### DATA SECTION
(** ** Bounds are exact *)

Fixpoint expr_size (e : Expr) : N :=
  match e with
  | Column _ | Literal _ => 1
  | Unary _ e | IsNull e _ | Cast e _ | Substring e _ _ => 1 + expr_size e
  | Binary l _ r => 1 + (expr_size l + expr_size r)
  | Conditional p t o => 1 + (expr_size p + (expr_size t + expr_size o))
  | Coalesce es | Concat es => 1 + sum_by expr_size es
  end.
Fixpoint expr_depth (e : Expr) : N :=
  match e with
  | Column _ | Literal _ => 1
  | Unary _ e | IsNull e _ | Cast e _ | Substring e _ _ => 1 + expr_depth e
  | Binary l _ r => 1 + N.max (expr_depth l) (expr_depth r)
  | Conditional p t o => 1 + N.max (expr_depth p) (N.max (expr_depth t) (expr_depth o))
  | Coalesce es | Concat es => 1 + max_by expr_depth es
  end.
Definition bounded (e : Expr) : Prop :=
  (expr_size e <= MAX_EXPR_NODES /\ expr_depth e <= MAX_EXPR_DEPTH)%N.

Definition pending_expr (p : Pending) : Expr := let '(At e _) := p in e.
Definition pending_depth (p : Pending) : N := let '(At _ d) := p in d.

Lemma visits_size p : len (visits p) = expr_size (pending_expr p).
Proof.
  rewrite <- (sum_by_one (visits p)).
  apply (children_sum_gen (fun _ => 1%N) (fun p => expr_size (pending_expr p))).
  intros [e d]. destruct e; cbn -[sum_by N.add];
    rewrite ?sum_by_fmap; cbn -[N.add]; rewrite ?N.add_0_r; done.
Qed.

Lemma visits_depth p :
  Forall (fun p => pending_depth p <= MAX_EXPR_DEPTH)%N (visits p) <->
  (pending_depth p + expr_depth (pending_expr p) <= 1 + MAX_EXPR_DEPTH)%N.
Proof.
  apply (visits_Forall_gen _ (fun p => pending_depth p + expr_depth (pending_expr p)
    <= 1 + MAX_EXPR_DEPTH)%N). clear p. intros [e d].
  assert (forall e, 1 <= expr_depth e)%N as Hpos by (intros []; simpl; lia).
  assert (forall es, (d + (1 + max_by expr_depth es) <= 1 + MAX_EXPR_DEPTH)%N <->
    (d <= MAX_EXPR_DEPTH)%N /\ Forall (fun e => d + 1 + expr_depth e <= 1 + MAX_EXPR_DEPTH)%N es) as Hes.
  { intros es. split.
    - intros Hd. split; [lia|].
      assert (Forall (fun e => expr_depth e <= MAX_EXPR_DEPTH - d)%N es) as Hf by (apply max_by_le; lia).
      eapply Forall_impl; [exact Hf|]. simpl. lia.
    - intros [Hd Hf]. assert (max_by expr_depth es <= MAX_EXPR_DEPTH - d)%N; [|lia].
      apply max_by_le. eapply Forall_impl; [exact Hf|]. simpl. lia. }
  destruct e as [| |? e|l ? r|e|e|es|es|p t o|e]; cbn -[N.add MAX_EXPR_DEPTH];
    rewrite ?Forall_cons, ?Forall_nil, ?Forall_fmap; cbn -[N.add MAX_EXPR_DEPTH].
  all: try apply Hes.
  all: repeat match goal with e : Expr |- _ =>
         pose proof (Hpos e); generalize dependent (expr_depth e); intros; clear e end; lia.
Qed.

Lemma nodes_next n : (n <= MAX_EXPR_NODES)%N -> saturating_add n 1 = (n + 1)%N.
Proof. intros Hn. unfold saturating_add, usize_max, MAX_EXPR_NODES in *. lia. Qed.

Lemma enter_bounds n m e d :
  (n <= MAX_EXPR_NODES)%N ->
  enter bounds_step (n, m) (At e d) =
  if ((MAX_EXPR_NODES <? n + 1) || (MAX_EXPR_DEPTH <? N.max m d))%N
  then fail Kind.ExprBounds else Ok (n + 1, N.max m d)%N.
Proof.
  intros Hn. unfold enter, bounds_step. rewrite nodes_next by done. by destruct (_ || _).
Qed.

(** Both loops stop at the first node beyond a bound. *)
Lemma bounds_fold l : forall n m,
  (n <= MAX_EXPR_NODES)%N -> (m <= MAX_EXPR_DEPTH)%N ->
  (exists st, fold_result (enter bounds_step) (n, m) l = Ok st) <->
  (n + len l <= MAX_EXPR_NODES)%N /\ Forall (fun p => pending_depth p <= MAX_EXPR_DEPTH)%N l.
Proof.
  induction l as [|[e d] l IH]; intros n m Hn Hm; cbn [fold_result].
  - change (len []) with 0%N. split; [intros _; split; [lia|constructor]|eauto].
  - rewrite len_cons, Forall_cons. cbn [pending_depth]. rewrite enter_bounds by done.
    destruct (N.ltb_spec MAX_EXPR_NODES (n + 1)); cbn [orb].
    { split; [by intros [? ?]|lia]. }
    destruct (N.ltb_spec MAX_EXPR_DEPTH (N.max m d)).
    { split; [by intros [? ?]|]. intros (_ & ? & _). lia. }
    cbn. rewrite IH by lia. split; [intros [? ?]|intros (? & ? & ?)]; split_and?; done || lia.
Qed.

Lemma check_shape_bounds_Ok e : check_shape_bounds e = Ok tt <-> bounded e.
Proof.
  unfold check_shape_bounds, bounded. rewrite fmap_Ok.
  rewrite (run_tree bounds_step); [|by intros [] [] ? ?; cbn -[N.max]; case_match; [|intros [= <- <-]]].
  pose proof (bounds_fold (visits (At e 1)) 0 0) as Hf.
  rewrite visits_size, visits_depth in Hf. cbn [pending_expr pending_depth] in Hf.
  transitivity (exists st, fold_result (enter bounds_step) (0, 0)%N (visits (At e 1)) = Ok st);
    [naive_solver|]. rewrite Hf by (by vm_compute). lia.
Qed.

(** ** References are exact *)

Section refs.
Context {R} `{ColumnResolver R} (resolver : R).

Definition resolves (e : Expr) : Prop :=
  forall c, c ∈ columns_of e -> is_Some (resolve_column resolver c).
Definition pending_resolved (p : Pending) : Prop :=
  match pending_expr p with
  | Column c => is_Some (resolve_column resolver c)
  | _ => True
  end.

Lemma enter_refs n e d :
  (n <= MAX_EXPR_NODES)%N ->
  (exists n', enter (refs_step resolver) n (At e d) = Ok n') <->
  (n + 1 <= MAX_EXPR_NODES /\ d <= MAX_EXPR_DEPTH)%N /\ pending_resolved (At e d).
Proof.
  intros Hn. unfold enter, refs_step. rewrite nodes_next by done.
  destruct (N.ltb_spec MAX_EXPR_NODES (n + 1)); cbn [orb].
  { split; [by intros [? ?]|lia]. }
  destruct (N.ltb_spec MAX_EXPR_DEPTH d).
  { split; [by intros [? ?]|lia]. }
  unfold pending_resolved. destruct e; cbn [pending_expr];
    try (split; [split; [lia|done]|eexists; reflexivity]).
  destruct (resolve_column resolver column); cbn.
  - split; [split; [lia|eauto]|eexists; reflexivity].
  - split; [by intros [? ?]|by intros [_ [? ?]]].
Qed.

### YOUR INSTRUCTIONS
Reproduce the records exactly, keeping every line.

### EXERCISE ANSWER
(** ** Bounds are exact *)

Fixpoint expr_size (e : Expr) : N :=
  match e with
  | Column _ | Literal _ => 1
  | Unary _ e | IsNull e _ | Cast e _ | Substring e _ _ => 1 + expr_size e
  | Binary l _ r => 1 + (expr_size l + expr_size r)
  | Conditional p t o => 1 + (expr_size p + (expr_size t + expr_size o))
  | Coalesce es | Concat es => 1 + sum_by expr_size es
  end.
Fixpoint expr_depth (e : Expr) : N :=
  match e with
  | Column _ | Literal _ => 1
  | Unary _ e | IsNull e _ | Cast e _ | Substring e _ _ => 1 + expr_depth e
  | Binary l _ r => 1 + N.max (expr_depth l) (expr_depth r)
  | Conditional p t o => 1 + N.max (expr_depth p) (N.max (expr_depth t) (expr_depth o))
  | Coalesce es | Concat es => 1 + max_by expr_depth es
  end.
Definition bounded (e : Expr) : Prop :=
  (expr_size e <= MAX_EXPR_NODES /\ expr_depth e <= MAX_EXPR_DEPTH)%N.

Definition pending_expr (p : Pending) : Expr := let '(At e _) := p in e.
Definition pending_depth (p : Pending) : N := let '(At _ d) := p in d.

Lemma visits_size p : len (visits p) = expr_size (pending_expr p).
Proof.
  rewrite <- (sum_by_one (visits p)).
  apply (children_sum_gen (fun _ => 1%N) (fun p => expr_size (pending_expr p))).
  intros [e d]. destruct e; cbn -[sum_by N.add];
    rewrite ?sum_by_fmap; cbn -[N.add]; rewrite ?N.add_0_r; done.
Qed.

Lemma visits_depth p :
  Forall (fun p => pending_depth p <= MAX_EXPR_DEPTH)%N (visits p) <->
  (pending_depth p + expr_depth (pending_expr p) <= 1 + MAX_EXPR_DEPTH)%N.
Proof.
  apply (visits_Forall_gen _ (fun p => pending_depth p + expr_depth (pending_expr p)
    <= 1 + MAX_EXPR_DEPTH)%N). clear p. intros [e d].
  assert (forall e, 1 <= expr_depth e)%N as Hpos by (intros []; simpl; lia).
  assert (forall es, (d + (1 + max_by expr_depth es) <= 1 + MAX_EXPR_DEPTH)%N <->
    (d <= MAX_EXPR_DEPTH)%N /\ Forall (fun e => d + 1 + expr_depth e <= 1 + MAX_EXPR_DEPTH)%N es) as Hes.
  { intros es. split.
    - intros Hd. split; [lia|].
      assert (Forall (fun e => expr_depth e <= MAX_EXPR_DEPTH - d)%N es) as Hf by (apply max_by_le; lia).
      eapply Forall_impl; [exact Hf|]. simpl. lia.
    - intros [Hd Hf]. assert (max_by expr_depth es <= MAX_EXPR_DEPTH - d)%N; [|lia].
      apply max_by_le. eapply Forall_impl; [exact Hf|]. simpl. lia. }
  destruct e as [| |? e|l ? r|e|e|es|es|p t o|e]; cbn -[N.add MAX_EXPR_DEPTH];
    rewrite ?Forall_cons, ?Forall_nil, ?Forall_fmap; cbn -[N.add MAX_EXPR_DEPTH].
  all: try apply Hes.
  all: repeat match goal with e : Expr |- _ =>
         pose proof (Hpos e); generalize dependent (expr_depth e); intros; clear e end; lia.
Qed.

Lemma nodes_next n : (n <= MAX_EXPR_NODES)%N -> saturating_add n 1 = (n + 1)%N.
Proof. intros Hn. unfold saturating_add, usize_max, MAX_EXPR_NODES in *. lia. Qed.

Lemma enter_bounds n m e d :
  (n <= MAX_EXPR_NODES)%N ->
  enter bounds_step (n, m) (At e d) =
  if ((MAX_EXPR_NODES <? n + 1) || (MAX_EXPR_DEPTH <? N.max m d))%N
  then fail Kind.ExprBounds else Ok (n + 1, N.max m d)%N.
Proof.
  intros Hn. unfold enter, bounds_step. rewrite nodes_next by done. by destruct (_ || _).
Qed.

(** Both loops stop at the first node beyond a bound. *)
Lemma bounds_fold l : forall n m,
  (n <= MAX_EXPR_NODES)%N -> (m <= MAX_EXPR_DEPTH)%N ->
  (exists st, fold_result (enter bounds_step) (n, m) l = Ok st) <->
  (n + len l <= MAX_EXPR_NODES)%N /\ Forall (fun p => pending_depth p <= MAX_EXPR_DEPTH)%N l.
Proof.
  induction l as [|[e d] l IH]; intros n m Hn Hm; cbn [fold_result].
  - change (len []) with 0%N. split; [intros _; split; [lia|constructor]|eauto].
  - rewrite len_cons, Forall_cons. cbn [pending_depth]. rewrite enter_bounds by done.
    destruct (N.ltb_spec MAX_EXPR_NODES (n + 1)); cbn [orb].
    { split; [by intros [? ?]|lia]. }
    destruct (N.ltb_spec MAX_EXPR_DEPTH (N.max m d)).
    { split; [by intros [? ?]|]. intros (_ & ? & _). lia. }
    cbn. rewrite IH by lia. split; [intros [? ?]|intros (? & ? & ?)]; split_and?; done || lia.
Qed.

Lemma check_shape_bounds_Ok e : check_shape_bounds e = Ok tt <-> bounded e.
Proof.
  unfold check_shape_bounds, bounded. rewrite fmap_Ok.
  rewrite (run_tree bounds_step); [|by intros [] [] ? ?; cbn -[N.max]; case_match; [|intros [= <- <-]]].
  pose proof (bounds_fold (visits (At e 1)) 0 0) as Hf.
  rewrite visits_size, visits_depth in Hf. cbn [pending_expr pending_depth] in Hf.
  transitivity (exists st, fold_result (enter bounds_step) (0, 0)%N (visits (At e 1)) = Ok st);
    [naive_solver|]. rewrite Hf by (by vm_compute). lia.
Qed.

(** ** References are exact *)

Section refs.
Context {R} `{ColumnResolver R} (resolver : R).

Definition resolves (e : Expr) : Prop :=
  forall c, c ∈ columns_of e -> is_Some (resolve_column resolver c).
Definition pending_resolved (p : Pending) : Prop :=
  match pending_expr p with
  | Column c => is_Some (resolve_column resolver c)
  | _ => True
  end.

Lemma enter_refs n e d :
  (n <= MAX_EXPR_NODES)%N ->
  (exists n', enter (refs_step resolver) n (At e d) = Ok n') <->
  (n + 1 <= MAX_EXPR_NODES /\ d <= MAX_EXPR_DEPTH)%N /\ pending_resolved (At e d).
Proof.
  intros Hn. unfold enter, refs_step. rewrite nodes_next by done.
  destruct (N.ltb_spec MAX_EXPR_NODES (n + 1)); cbn [orb].
  { split; [by intros [? ?]|lia]. }
  destruct (N.ltb_spec MAX_EXPR_DEPTH d).
  { split; [by intros [? ?]|lia]. }
  unfold pending_resolved. destruct e; cbn [pending_expr];
    try (split; [split; [lia|done]|eexists; reflexivity]).
  destruct (resolve_column resolver column); cbn.
  - split; [split; [lia|eauto]|eexists; reflexivity].
  - split; [by intros [? ?]|by intros [_ [? ?]]].
Qed.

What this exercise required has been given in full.